> [Goal of the exercise]
Write out the following listing's lines from the one with "<= String.length s)%nat." to the one with "untouched, sends a", exactly, with both included and no others.

++++++

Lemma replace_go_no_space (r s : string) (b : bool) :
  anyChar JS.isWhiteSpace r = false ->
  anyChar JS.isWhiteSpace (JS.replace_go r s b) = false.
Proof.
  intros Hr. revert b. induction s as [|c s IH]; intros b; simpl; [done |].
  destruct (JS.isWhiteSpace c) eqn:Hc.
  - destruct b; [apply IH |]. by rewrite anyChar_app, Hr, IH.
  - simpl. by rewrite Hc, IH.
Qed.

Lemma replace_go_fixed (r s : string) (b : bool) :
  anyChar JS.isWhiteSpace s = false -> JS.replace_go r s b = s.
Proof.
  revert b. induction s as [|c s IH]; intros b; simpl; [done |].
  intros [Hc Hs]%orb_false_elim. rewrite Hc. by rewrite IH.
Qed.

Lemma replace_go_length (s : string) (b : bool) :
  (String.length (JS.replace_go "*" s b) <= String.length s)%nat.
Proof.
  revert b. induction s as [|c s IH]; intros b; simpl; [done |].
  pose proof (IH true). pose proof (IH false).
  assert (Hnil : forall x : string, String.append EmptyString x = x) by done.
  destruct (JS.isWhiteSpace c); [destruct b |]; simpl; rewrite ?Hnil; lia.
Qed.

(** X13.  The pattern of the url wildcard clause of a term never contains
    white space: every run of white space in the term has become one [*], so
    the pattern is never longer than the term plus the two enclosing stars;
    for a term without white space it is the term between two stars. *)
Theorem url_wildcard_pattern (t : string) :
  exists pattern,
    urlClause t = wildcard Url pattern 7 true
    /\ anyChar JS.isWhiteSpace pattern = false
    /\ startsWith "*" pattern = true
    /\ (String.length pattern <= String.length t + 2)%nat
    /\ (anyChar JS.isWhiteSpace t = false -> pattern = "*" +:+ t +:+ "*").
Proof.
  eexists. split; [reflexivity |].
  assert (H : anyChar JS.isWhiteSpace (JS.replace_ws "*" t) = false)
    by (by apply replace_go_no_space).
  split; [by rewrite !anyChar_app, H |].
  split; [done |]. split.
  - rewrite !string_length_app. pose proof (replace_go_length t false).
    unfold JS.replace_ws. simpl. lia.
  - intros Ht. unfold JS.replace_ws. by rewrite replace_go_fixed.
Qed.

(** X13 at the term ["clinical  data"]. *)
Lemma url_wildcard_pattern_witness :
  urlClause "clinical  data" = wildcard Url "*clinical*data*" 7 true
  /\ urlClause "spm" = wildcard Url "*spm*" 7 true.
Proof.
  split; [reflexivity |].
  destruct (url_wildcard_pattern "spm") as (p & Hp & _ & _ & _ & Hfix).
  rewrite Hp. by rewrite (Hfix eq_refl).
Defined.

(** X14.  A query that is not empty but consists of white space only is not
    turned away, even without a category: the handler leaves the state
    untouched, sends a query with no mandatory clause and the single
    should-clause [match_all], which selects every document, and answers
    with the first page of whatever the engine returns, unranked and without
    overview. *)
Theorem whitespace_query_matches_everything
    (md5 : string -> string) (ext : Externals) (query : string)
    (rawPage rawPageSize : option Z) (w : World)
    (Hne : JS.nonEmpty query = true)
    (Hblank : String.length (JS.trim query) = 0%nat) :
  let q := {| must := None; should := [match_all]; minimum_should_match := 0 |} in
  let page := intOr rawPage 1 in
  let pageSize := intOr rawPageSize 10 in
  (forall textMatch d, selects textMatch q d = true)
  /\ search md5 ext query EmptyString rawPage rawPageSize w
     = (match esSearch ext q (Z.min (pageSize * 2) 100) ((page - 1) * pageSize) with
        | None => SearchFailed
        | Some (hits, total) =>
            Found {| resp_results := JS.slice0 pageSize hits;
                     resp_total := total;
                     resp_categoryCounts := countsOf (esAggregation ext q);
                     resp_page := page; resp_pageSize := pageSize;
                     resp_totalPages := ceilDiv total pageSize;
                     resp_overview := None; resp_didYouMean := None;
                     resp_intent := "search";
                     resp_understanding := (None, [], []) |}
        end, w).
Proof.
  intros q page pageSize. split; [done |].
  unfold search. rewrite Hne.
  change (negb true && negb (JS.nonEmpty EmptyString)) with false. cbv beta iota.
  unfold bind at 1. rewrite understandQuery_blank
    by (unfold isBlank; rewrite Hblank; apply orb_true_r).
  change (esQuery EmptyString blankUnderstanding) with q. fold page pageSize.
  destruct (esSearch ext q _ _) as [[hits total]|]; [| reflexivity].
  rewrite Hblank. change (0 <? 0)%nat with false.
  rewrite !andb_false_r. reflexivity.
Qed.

++++++

> [Answer section]
  (String.length (JS.replace_go "*" s b) <= String.length s)%nat.
Proof.
  revert b. induction s as [|c s IH]; intros b; simpl; [done |].
  pose proof (IH true). pose proof (IH false).
  assert (Hnil : forall x : string, String.append EmptyString x = x) by done.
  destruct (JS.isWhiteSpace c); [destruct b |]; simpl; rewrite ?Hnil; lia.
Qed.

(** X13.  The pattern of the url wildcard clause of a term never contains
    white space: every run of white space in the term has become one [*], so
    the pattern is never longer than the term plus the two enclosing stars;
    for a term without white space it is the term between two stars. *)
Theorem url_wildcard_pattern (t : string) :
  exists pattern,
    urlClause t = wildcard Url pattern 7 true
    /\ anyChar JS.isWhiteSpace pattern = false
    /\ startsWith "*" pattern = true
    /\ (String.length pattern <= String.length t + 2)%nat
    /\ (anyChar JS.isWhiteSpace t = false -> pattern = "*" +:+ t +:+ "*").
Proof.
  eexists. split; [reflexivity |].
  assert (H : anyChar JS.isWhiteSpace (JS.replace_ws "*" t) = false)
    by (by apply replace_go_no_space).
  split; [by rewrite !anyChar_app, H |].
  split; [done |]. split.
  - rewrite !string_length_app. pose proof (replace_go_length t false).
    unfold JS.replace_ws. simpl. lia.
  - intros Ht. unfold JS.replace_ws. by rewrite replace_go_fixed.
Qed.

(** X13 at the term ["clinical  data"]. *)
Lemma url_wildcard_pattern_witness :
  urlClause "clinical  data" = wildcard Url "*clinical*data*" 7 true
  /\ urlClause "spm" = wildcard Url "*spm*" 7 true.
Proof.
  split; [reflexivity |].
  destruct (url_wildcard_pattern "spm") as (p & Hp & _ & _ & _ & Hfix).
  rewrite Hp. by rewrite (Hfix eq_refl).
Defined.

(** X14.  A query that is not empty but consists of white space only is not
    turned away, even without a category: the handler leaves the state
    untouched, sends a query with no mandatory clause and the single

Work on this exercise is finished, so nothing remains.